* [Input]:
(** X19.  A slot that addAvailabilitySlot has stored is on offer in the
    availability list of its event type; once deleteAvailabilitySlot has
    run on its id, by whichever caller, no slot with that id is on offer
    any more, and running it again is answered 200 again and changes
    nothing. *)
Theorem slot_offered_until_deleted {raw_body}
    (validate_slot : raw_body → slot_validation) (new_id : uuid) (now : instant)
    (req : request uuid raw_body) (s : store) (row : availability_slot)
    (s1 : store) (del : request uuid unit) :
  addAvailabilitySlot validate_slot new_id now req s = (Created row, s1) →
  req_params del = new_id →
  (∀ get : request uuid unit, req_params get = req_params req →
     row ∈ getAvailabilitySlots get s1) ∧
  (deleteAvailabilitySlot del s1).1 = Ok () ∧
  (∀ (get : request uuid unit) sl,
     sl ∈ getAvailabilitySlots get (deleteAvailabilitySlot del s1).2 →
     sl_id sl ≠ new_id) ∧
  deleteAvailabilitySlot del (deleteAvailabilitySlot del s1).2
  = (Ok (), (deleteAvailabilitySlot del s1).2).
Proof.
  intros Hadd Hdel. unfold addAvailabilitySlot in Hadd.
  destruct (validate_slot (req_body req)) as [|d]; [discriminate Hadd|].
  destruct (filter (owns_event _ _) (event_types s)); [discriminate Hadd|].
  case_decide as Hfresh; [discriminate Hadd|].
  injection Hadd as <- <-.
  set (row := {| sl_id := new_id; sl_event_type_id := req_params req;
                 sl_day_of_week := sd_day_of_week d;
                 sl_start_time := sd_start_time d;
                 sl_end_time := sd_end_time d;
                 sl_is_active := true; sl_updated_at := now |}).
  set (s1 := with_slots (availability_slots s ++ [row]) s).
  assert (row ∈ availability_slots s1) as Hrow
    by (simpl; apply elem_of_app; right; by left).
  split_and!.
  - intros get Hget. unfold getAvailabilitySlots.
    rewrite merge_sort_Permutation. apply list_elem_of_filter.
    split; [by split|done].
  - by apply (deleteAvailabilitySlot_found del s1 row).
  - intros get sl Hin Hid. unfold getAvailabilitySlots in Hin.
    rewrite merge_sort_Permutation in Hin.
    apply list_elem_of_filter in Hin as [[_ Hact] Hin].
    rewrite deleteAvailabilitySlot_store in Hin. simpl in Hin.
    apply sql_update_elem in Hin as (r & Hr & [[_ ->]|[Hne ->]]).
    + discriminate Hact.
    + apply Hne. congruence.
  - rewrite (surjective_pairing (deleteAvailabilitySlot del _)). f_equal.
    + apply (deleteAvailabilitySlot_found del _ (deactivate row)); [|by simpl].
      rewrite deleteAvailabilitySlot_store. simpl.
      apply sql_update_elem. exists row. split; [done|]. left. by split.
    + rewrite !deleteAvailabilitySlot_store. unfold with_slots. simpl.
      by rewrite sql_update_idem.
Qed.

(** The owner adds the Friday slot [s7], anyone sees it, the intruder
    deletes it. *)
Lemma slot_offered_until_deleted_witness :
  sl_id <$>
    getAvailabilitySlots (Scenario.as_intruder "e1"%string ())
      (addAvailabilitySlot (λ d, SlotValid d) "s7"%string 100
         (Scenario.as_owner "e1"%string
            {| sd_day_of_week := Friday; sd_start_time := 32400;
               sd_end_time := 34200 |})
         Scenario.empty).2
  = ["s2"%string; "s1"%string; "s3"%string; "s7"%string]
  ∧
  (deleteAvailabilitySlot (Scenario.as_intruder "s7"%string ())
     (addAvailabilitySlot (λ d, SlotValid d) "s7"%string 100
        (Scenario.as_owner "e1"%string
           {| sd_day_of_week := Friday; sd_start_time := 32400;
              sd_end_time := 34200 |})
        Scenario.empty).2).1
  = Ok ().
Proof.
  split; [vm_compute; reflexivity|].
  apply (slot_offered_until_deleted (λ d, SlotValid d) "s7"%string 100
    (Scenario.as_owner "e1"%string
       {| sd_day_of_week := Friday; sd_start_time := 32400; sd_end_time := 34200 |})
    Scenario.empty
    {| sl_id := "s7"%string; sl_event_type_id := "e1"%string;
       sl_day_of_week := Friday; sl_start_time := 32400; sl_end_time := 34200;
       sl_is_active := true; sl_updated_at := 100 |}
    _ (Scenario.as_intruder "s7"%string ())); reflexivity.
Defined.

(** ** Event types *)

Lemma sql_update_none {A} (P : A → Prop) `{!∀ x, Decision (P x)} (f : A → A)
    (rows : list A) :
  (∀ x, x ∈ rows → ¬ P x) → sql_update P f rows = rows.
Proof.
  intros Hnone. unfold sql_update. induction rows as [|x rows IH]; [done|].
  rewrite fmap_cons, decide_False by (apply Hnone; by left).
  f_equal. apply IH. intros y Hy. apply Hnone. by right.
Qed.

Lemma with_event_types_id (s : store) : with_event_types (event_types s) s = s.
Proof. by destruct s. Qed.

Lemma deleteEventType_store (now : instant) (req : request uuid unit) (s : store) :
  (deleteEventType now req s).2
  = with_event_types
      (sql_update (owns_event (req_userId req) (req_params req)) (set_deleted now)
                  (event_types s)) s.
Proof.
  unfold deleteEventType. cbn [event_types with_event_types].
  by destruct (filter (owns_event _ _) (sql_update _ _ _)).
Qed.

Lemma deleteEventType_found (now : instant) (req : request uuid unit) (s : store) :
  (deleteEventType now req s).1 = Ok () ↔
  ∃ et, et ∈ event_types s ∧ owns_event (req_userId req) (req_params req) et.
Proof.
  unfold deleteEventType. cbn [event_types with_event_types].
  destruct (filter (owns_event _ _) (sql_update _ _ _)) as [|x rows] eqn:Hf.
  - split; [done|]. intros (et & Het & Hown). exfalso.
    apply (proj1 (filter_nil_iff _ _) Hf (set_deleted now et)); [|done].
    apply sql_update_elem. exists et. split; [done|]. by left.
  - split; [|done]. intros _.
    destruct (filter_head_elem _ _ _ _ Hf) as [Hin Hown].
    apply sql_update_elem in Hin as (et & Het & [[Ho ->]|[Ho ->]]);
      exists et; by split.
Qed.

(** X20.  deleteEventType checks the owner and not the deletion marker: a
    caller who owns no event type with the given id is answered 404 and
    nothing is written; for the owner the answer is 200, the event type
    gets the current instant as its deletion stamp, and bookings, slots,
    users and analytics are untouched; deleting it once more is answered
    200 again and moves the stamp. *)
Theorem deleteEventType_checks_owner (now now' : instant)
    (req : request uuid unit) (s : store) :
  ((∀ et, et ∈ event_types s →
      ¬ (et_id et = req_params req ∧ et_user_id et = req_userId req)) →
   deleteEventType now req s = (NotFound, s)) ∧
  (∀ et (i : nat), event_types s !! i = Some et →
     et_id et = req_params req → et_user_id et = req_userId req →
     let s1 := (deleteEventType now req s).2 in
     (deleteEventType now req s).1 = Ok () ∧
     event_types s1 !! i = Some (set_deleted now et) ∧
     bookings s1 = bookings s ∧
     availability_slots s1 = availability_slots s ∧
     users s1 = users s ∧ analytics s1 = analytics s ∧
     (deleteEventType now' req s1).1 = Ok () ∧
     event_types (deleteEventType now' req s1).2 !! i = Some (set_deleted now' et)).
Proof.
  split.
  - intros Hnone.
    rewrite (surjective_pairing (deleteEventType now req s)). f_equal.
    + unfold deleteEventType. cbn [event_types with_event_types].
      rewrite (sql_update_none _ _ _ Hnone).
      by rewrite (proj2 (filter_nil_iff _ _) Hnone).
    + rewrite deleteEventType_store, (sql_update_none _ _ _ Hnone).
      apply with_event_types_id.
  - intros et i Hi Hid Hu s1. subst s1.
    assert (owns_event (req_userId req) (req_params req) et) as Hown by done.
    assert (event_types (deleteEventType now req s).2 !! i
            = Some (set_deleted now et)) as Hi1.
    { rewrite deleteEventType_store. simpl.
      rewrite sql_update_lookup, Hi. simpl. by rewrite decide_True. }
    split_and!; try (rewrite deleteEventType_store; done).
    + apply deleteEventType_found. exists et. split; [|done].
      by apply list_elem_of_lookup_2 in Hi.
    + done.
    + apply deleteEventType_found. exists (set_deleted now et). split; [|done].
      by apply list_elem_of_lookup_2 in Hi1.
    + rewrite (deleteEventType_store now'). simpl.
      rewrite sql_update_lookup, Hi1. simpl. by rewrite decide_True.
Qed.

* [What the task requires]: Word for word, restate the lines above from the line containing "case_decide as Hfresh;" through the line containing "- by apply (deleteAvailabilitySlot_found", with both included and nothing else.

* [Written reply]:
  case_decide as Hfresh; [discriminate Hadd|].
  injection Hadd as <- <-.
  set (row := {| sl_id := new_id; sl_event_type_id := req_params req;
                 sl_day_of_week := sd_day_of_week d;
                 sl_start_time := sd_start_time d;
                 sl_end_time := sd_end_time d;
                 sl_is_active := true; sl_updated_at := now |}).
  set (s1 := with_slots (availability_slots s ++ [row]) s).
  assert (row ∈ availability_slots s1) as Hrow
    by (simpl; apply elem_of_app; right; by left).
  split_and!.
  - intros get Hget. unfold getAvailabilitySlots.
    rewrite merge_sort_Permutation. apply list_elem_of_filter.
    split; [by split|done].
  - by apply (deleteAvailabilitySlot_found del s1 row).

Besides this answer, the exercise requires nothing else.